Explore the story of the War of 1812 in Baltimore!
Take a trip back in time along the Star-Spangled Banner National Historic Trail to hundreds of sites throughout Maryland. A few local attractions are highlighted below.
|Battle Monument: The 52-foot-tall monument (the first substantial war memorial built in the US) was erected to commemorate the citizens of the city who fell during the Battle for Baltimore. The corner stone was laid September 12, 1815, the first anniversary of the Battle of North Point, and completed in 1829, when it became the official seal of the City of Baltimore.
Location: Calvert and Fayette Streets, Baltimore 21202
|Federal Hill: During the War of 1812, Federal Hill served as a military observation post, signal station, and one gun battery. On the night of August 24, 1814, the glow from the burning of Washington DC is reputed to have been seen from here. This park features monuments to Lt. Col. George Armistead and Major Gen. Samuel Smith.
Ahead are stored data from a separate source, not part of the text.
(* ================================================================= *)
(** ** The batch in the two scripts *)

Lemma map_result_ok_ext {A B : Type} (f g : A -> result B) (xs : list A) (ys : list B) :
  (forall a b, In a xs -> f a = Ok b -> g a = Ok b) ->
  map_result f xs = Ok ys -> map_result g xs = Ok ys.
Proof.
  revert ys. induction xs as [|a xs IH]; intros ys H E; [exact E|].
  cbn [map_result] in *.
  destruct (f a) as [b|e] eqn:Fa; cbn [bind] in E; [|discriminate].
  rewrite (H a b (or_introl eq_refl) Fa). cbn [bind].
  destruct (map_result f xs) as [bs|e] eqn:M; cbn [bind] in E; [|discriminate].
  rewrite (IH bs); [exact E| |reflexivity].
  intros a' b' Hin. apply H. now right.
Qed.

Lemma map_result_first_raise {A B : Type} (f : A -> result B)
      (pre : list A) (a : A) (post : list A) (e : exn) :
  (forall p, In p pre -> exists b, f p = Ok b) ->
  f a = Raise e ->
  map_result f (pre ++ a :: post) = Raise e.
Proof.
  intros Hpre Ha. induction pre as [|p pre IH]; cbn [app map_result].
  - now rewrite Ha.
  - destruct (Hpre p (or_introl eq_refl)) as [b Hb]. rewrite Hb. cbn [bind].
    rewrite IH; [reflexivity|]. intros q Hq. apply Hpre. now right.
Qed.

Lemma seq_split_at (n i : nat) :
  (i < n)%nat -> seq 0 n = seq 0 i ++ i :: seq (S i) (n - S i).
Proof.
  intros H. replace n with (i + S (n - S i))%nat at 1 by lia.
  rewrite seq_app. reflexivity.
Qed.

Lemma process_sample_agree
      (minimize : minimizer) (data_df volumes_df : DataFrame) (styrene polystyrene : ndarray)
      (range_start : nat) (range_end : option nat) (i : nat) (r : num * num * num * num) :
  BackgroundCorrection.process_sample minimize data_df volumes_df styrene polystyrene
                                      range_start range_end i = Ok r <->
  CurveFitting.process_sample data_df volumes_df styrene polystyrene range_start range_end
                              (CurveFitting.by_least_squares minimize) i = Ok r.
Proof.
  unfold BackgroundCorrection.process_sample, CurveFitting.process_sample,
    CurveFitting.fit_spectra, CurveFitting.by_least_squares,
    CurveFitting.least_squares_deconvolution, BackgroundCorrection.fit_spectra.
  change (BackgroundCorrection.residuals) with (CurveFitting.residuals).
  destruct (minimize _ _ _) as [res|e]; cbn [bind fst].
  - destruct (x res) as [c1 c2]. reflexivity.
  - split; discriminate.
Qed.

(** X20.  The two [process_samples] return the same lists: with
    [least_squares_deconvolution] as the method, the newer one returns four
    lists exactly when the older one returns them, for every optimizer,
    table, pair of reference spectra and range. *)
Theorem process_samples_agree
        (minimize : minimizer) (data_df volumes_df : DataFrame) (styrene polystyrene : ndarray)
        (range_start : nat) (range_end : option nat)
        (lists : list num * list num * list num * list num) :
  BackgroundCorrection.process_samples minimize data_df volumes_df styrene polystyrene
                                       range_start range_end = Ok lists <->
  CurveFitting.process_samples data_df volumes_df styrene polystyrene range_start range_end
                               (CurveFitting.by_least_squares minimize) = Ok lists.
Proof.
  unfold BackgroundCorrection.process_samples, CurveFitting.process_samples.
  split; intros E.
  - destruct (map_result (BackgroundCorrection.process_sample _ _ _ _ _ _ _) _)
      as [rows|e] eqn:M; cbn [bind] in E; [|discriminate].
    rewrite (@map_result_ok_ext _ _ _
               (CurveFitting.process_sample data_df volumes_df styrene polystyrene
                  range_start range_end (CurveFitting.by_least_squares minimize))
               _ rows (fun a b _ => proj1 (process_sample_agree _ _ _ _ _ _ _ a b)) M).
    exact E.
  - destruct (map_result (CurveFitting.process_sample _ _ _ _ _ _ _) _)
      as [rows|e] eqn:M; cbn [bind] in E; [|discriminate].
    rewrite (@map_result_ok_ext _ _ _
               (BackgroundCorrection.process_sample minimize data_df volumes_df styrene
                  polystyrene range_start range_end)
               _ rows (fun a b _ => proj2 (process_sample_agree _ _ _ _ _ _ _ a b)) M).
    exact E.
Qed.

Lemma process_samples_agree_witness :
  CurveFitting.process_samples two_wells two_wells_volumes [Fin 1; Fin 0] [Fin 0; Fin 1]
                               0 None (CurveFitting.by_least_squares feasible_start)
  = Ok two_wells_lists.
Proof.
  apply (proj1 (@process_samples_agree feasible_start two_wells two_wells_volumes
                  [Fin 1; Fin 0] [Fin 0; Fin 1] 0 None two_wells_lists)).
  vm_compute. reflexivity.
Defined.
Location: Key Highway and Battery Avenue, Baltimore 21230
|Fells Point Visitor Center: The British mounted their September 1814 attack on Baltimore to punish the city for its privateering industry, centered in Fells Point.
Location: 1724 Thames Street, Baltimore 21231
|Fort McHenry National Monument: Fort McHenry served as the cornerstone of the water defenses of Baltimore during the Battle of Baltimore on September 12-14, 1814. It was over this fort that the Star-Spangled Banner flew, inspiring Francis Scott Key to write the words that became our National Anthem. “Orpheus,” a monument honoring Key that was created in 1914 to mark the centennial of the Star-Spangled Banner, is on the grounds of the fort.
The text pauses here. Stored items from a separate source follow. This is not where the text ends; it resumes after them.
(** * SwiftShip ETL (day 14): the transformation stage, [transform.py]

    A shallow embedding of [transform.py] and of [extract.py], which
    writes the raw files the transformation reads, with the properties of
    the transformation that its specification states and further ones
    read off the code.

    Conventions of the embedding.
    - A float column cell is a value of [float]: a rational, one of the two
      infinities, or NaN (the null marker of a numeric column).  Arithmetic
      follows IEEE 754 / NumPy on the special values (x/0 is an infinity or
      NaN, nothing raises); finite results are exact rationals, rounding is
      not modelled, and neither is the sign of zero (a zero denominator
      counts as +0, which is what [delay_minutes + 1] yields at -1).
    - Finite values are compared with [==] on [Q].
    - A timestamp is [option Z]: nanoseconds since the epoch, [None] is NaT.
    - A DataFrame is a list of typed rows; the columns whose presence the
      code tests ([col in df.columns], [df.get]) are listed in [d_columns].
      The other columns the code reads are part of the row type. *)

From Stdlib Require Import List ZArith QArith Qminmax Bool String Lia Lqa.
From Stdlib Require DecimalString.
Import ListNotations.
Local Open Scope string_scope.
Local Open Scope Q_scope.

(** ** Float cells *)

Inductive float : Type :=
| NaN
| NInf
| PInf
| Fin (q : Q).

Definition isna (x : float) : bool :=
  match x with NaN => true | _ => false end.

Definition notnull (x : float) : bool := negb (isna x).

(** [a < b] on non-NaN cells; every comparison with NaN is false. *)
Definition fltb (a b : float) : bool :=
  match a, b with
  | NaN, _ | _, NaN => false
  | NInf, NInf => false
  | NInf, _ => true
  | _, NInf => false
  | PInf, _ => false
  | Fin _, PInf => true
  | Fin x, Fin y => negb (Qle_bool y x)
  end.

Definition Qsgn (q : Q) : comparison := q ?= 0.

Definition fadd (a b : float) : float :=
  match a, b with
  | NaN, _ | _, NaN => NaN
  | PInf, NInf | NInf, PInf => NaN
  | PInf, _ | _, PInf => PInf
  | NInf, _ | _, NInf => NInf
  | Fin x, Fin y => Fin (x + y)
  end.

(** An infinity of the sign of [s], NaN when [s] is zero. *)
Definition signed_inf (s : comparison) : float :=
  match s with
  | Gt => PInf
  | Lt => NInf
  | Eq => NaN
  end.

Definition fsign (a : float) : comparison :=
  match a with
  | NaN => Eq
  | NInf => Lt
  | PInf => Gt
  | Fin q => Qsgn q
  end.

Definition fmul (a b : float) : float :=
  match a, b with
  | NaN, _ | _, NaN => NaN
  | Fin x, Fin y => Fin (x * y)
  | PInf, _ => signed_inf (fsign b)
  | NInf, _ => signed_inf (CompOpp (fsign b))
  | _, PInf => signed_inf (fsign a)
  | _, NInf => signed_inf (CompOpp (fsign a))
  end.

(** True division of two columns: no exception, x/0 is a signed infinity
    for x <> 0 and NaN for x = 0. *)
Definition fdiv (a b : float) : float :=
  match a, b with
  | NaN, _ | _, NaN => NaN
  | Fin x, Fin y =>
      if Qeq_bool y 0 then signed_inf (Qsgn x) else Fin (x / y)
  | Fin _, (PInf | NInf) => Fin 0
  | (PInf | NInf), (PInf | NInf) => NaN
  | PInf, Fin y => match Qsgn y with Lt => NInf | _ => PInf end
  | NInf, Fin y => match Qsgn y with Lt => PInf | _ => NInf end
  end.

(** [Series.fillna(v)]. *)
Definition fillna (x : float) (v : float) : float :=
  if isna x then v else x.

(** [Series.replace(old, new)] for a finite [old]: cells equal to [old]. *)
Definition replace (x : float) (old new : Q) : float :=
  match x with
  | Fin q => if Qeq_bool q old then Fin new else x
  | _ => x
  end.

(** ** [pd.cut] with explicit bin edges, [right=True], [include_lowest=False]

    pandas locates each value with [bins.searchsorted(x, side="left")], the
    number of edges strictly below the value, and masks as NaN the nulls and
    the values that land before the first edge or after the last one. *)

Definition searchsorted_left (bins : list float) (x : float) : nat :=
  List.length (filter (fun b => fltb b x) bins).

Definition cut {L : Type} (x : float) (bins : list float) (labels : list L)
  : option L :=
  if isna x then None
  else
    let ids := searchsorted_left bins x in
    if (ids =? 0)%nat || (ids =? List.length bins)%nat then None
    else nth_error labels (ids - 1).

(** ** Tables *)

(** A timestamp cell of the raw delivery file, by what
    [pd.to_datetime(..., errors="coerce")] makes of it. *)
Inductive time_cell : Type :=
| Missing                 (* JSON null, or the key is absent from the record *)
| Garbled (text : string) (* text that the date parser rejects *)
| Instant (ns : Z).       (* text that the date parser reads as this instant *)

Definition Timestamp : Type := option Z.
Definition NaT : Timestamp := None.

Definition to_datetime (c : time_cell) : Timestamp :=
  match c with
  | Instant ns => Some ns
  | Missing | Garbled _ => NaT
  end.

(** One record of ["deliveries"] after [json_normalize]. *)
Record delivery : Type := {
  shipment_id : string;
  source_city : option string;
  destination_city : option string;
  dispatch_time : time_cell;
  expected_delivery_time : time_cell;
  actual_delivery_time : time_cell;
  package_weight : float;
  delivery_agent_id : string
}.

(** The delivery frame: [d_columns] lists the columns that exist; a field of
    a row whose column is not listed carries no meaning and is never read. *)
Record delivery_frame : Type := {
  d_columns : list string;
  d_rows : list delivery
}.

Definition in_columns (col : string) (df : delivery_frame) : bool :=
  existsb (String.eqb col) (d_columns df).

(** One record of ["routes"] after [json_normalize]. *)
Record traffic : Type := {
  city : option string;
  traffic_congestion_score : float;
  avg_speed : float;
  weather_warning : option string
}.

Inductive delay_label : Type :=
| On_Time | Slight_Delay | Major_Delay | Critical_Delay.

Inductive risk_label : Type :=
| Low_Risk | Moderate_Risk | High_Risk.

(** Rows after each stage: a stage adds its columns to the row it gets. *)
Record cleaned : Type := {
  base : delivery;
  dispatch_ts : Timestamp;
  expected_ts : Timestamp;
  actual_ts : Timestamp;
  delay_minutes : float;
  package_weight_kg : float
}.

Record classified : Type := {
  cleaned_of : cleaned;
  delay_class : option delay_label
}.

Record scored : Type := {
  classified_of : classified;
  agent_score : Z
}.

Record merged : Type := {
  scored_of : scored;
  source : traffic;   (* the columns suffixed _source *)
  dest : traffic      (* the columns suffixed _dest *)
}.

Record final : Type := {
  merged_of : merged;
  traffic_impact_score : float;
  traffic_risk_level : option risk_label;
  delivery_efficiency_index : float;
  predicted_delay_risk_level : option risk_label
}.

Definition traffic_congestion_score_source (m : merged) : float :=
  traffic_congestion_score (source m).
Definition avg_speed_source (m : merged) : float := avg_speed (source m).
Definition traffic_congestion_score_dest (m : merged) : float :=
  traffic_congestion_score (dest m).
Definition avg_speed_dest (m : merged) : float := avg_speed (dest m).

Definition delivery_of (o : final) : delivery :=
  base (cleaned_of (classified_of (scored_of (merged_of o)))).
Definition final_delay_minutes (o : final) : float :=
  delay_minutes (cleaned_of (classified_of (scored_of (merged_of o)))).
Definition final_weight_kg (o : final) : float :=
  package_weight_kg (cleaned_of (classified_of (scored_of (merged_of o)))).
Definition final_agent_score (o : final) : Z :=
  agent_score (scored_of (merged_of o)).
Definition final_delay_class (o : final) : option delay_label :=
  delay_class (classified_of (scored_of (merged_of o))).

(** ** Exceptions *)

Inductive exn : Type :=
| FileNotFoundError (keyword : string)
| KeyError (column : string)
| ValueError (message : string).

Inductive result (A : Type) : Type :=
| Ok (a : A)
| Raise (e : exn).
Arguments Ok {A} a.
Arguments Raise {A} e.

(** ** [clean_delivery_data] *)

Definition ns_per_second : Q := 1000000000.

(** [(actual - expected).dt.total_seconds() / 60]; NaT on either side gives
    NaT and then NaN. *)
Definition delay_of (actual expected : Timestamp) : float :=
  match actual, expected with
  | Some a, Some e => Fin (inject_Z (a - e) / ns_per_second / 60)
  | _, _ => NaN
  end.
Location: 2400 East Fort Avenue, Baltimore 21230
|Maryland Historical Society: The Maryland Historical Society is home to paintings, prints, and artifacts from the Battle for Baltimore, including Francis Scott Key’s original manuscript that later became the words of our National Anthem.
Location: 201 West Monument St., Baltimore 21201
|Patterson Park: Site of the Baltimore Gin Riot (1808) and Hampstead Hill/Rodgers Bastion (September 13, 1814) where a line of earthworks was erected to defend Baltimore. On September 13, 1814, the British were stopped in their tracks as they approached Baltimore. When British Col. Brook realized that the Royal Navy could not help take Hampstead Hill, he and his forces marched back to North Point where they re-embarked on their ships.
Location: 200 S. Linwood Avenue (South Patterson Ave and Eastern Ave), Baltimore 21224
|Pride of Baltimore II: This reproduction of a Baltimore schooner represents the sleek, daring “privateers” that were the life blood of the fledgling American nation during the War of 1812. Ships like the Pride II were commissioned by the U.S. government to attack and capture British merchant ships during the war. They were extremely successful. Today, the Pride II is berthed at Baltimore’s Inner Harbor when she is not sailing the world as Maryland’s Goodwill Ambassador.
Location: Baltimore Inner Harbor
|Star-Spangled Banner Flag House: The 1793 home of Mary Pickersgill and the site where she made the 30′ x 42′ Star-Spangled Banner that flew over Fort McHenry.
Location: 844 East Pratt Street, Baltimore 21202
|North Point State Park: Near here, at about 3:00 a.m. on September 12, 1814, the British debarked approximately 4,500 troops to attack Baltimore in concert with the naval attack on Fort McHenry. After defeating the Americans at the Battle of North Point, but failing to outflank the city defenses at Hampstead Hill, the troops withdrew and re-embarked here on September 15, 1814.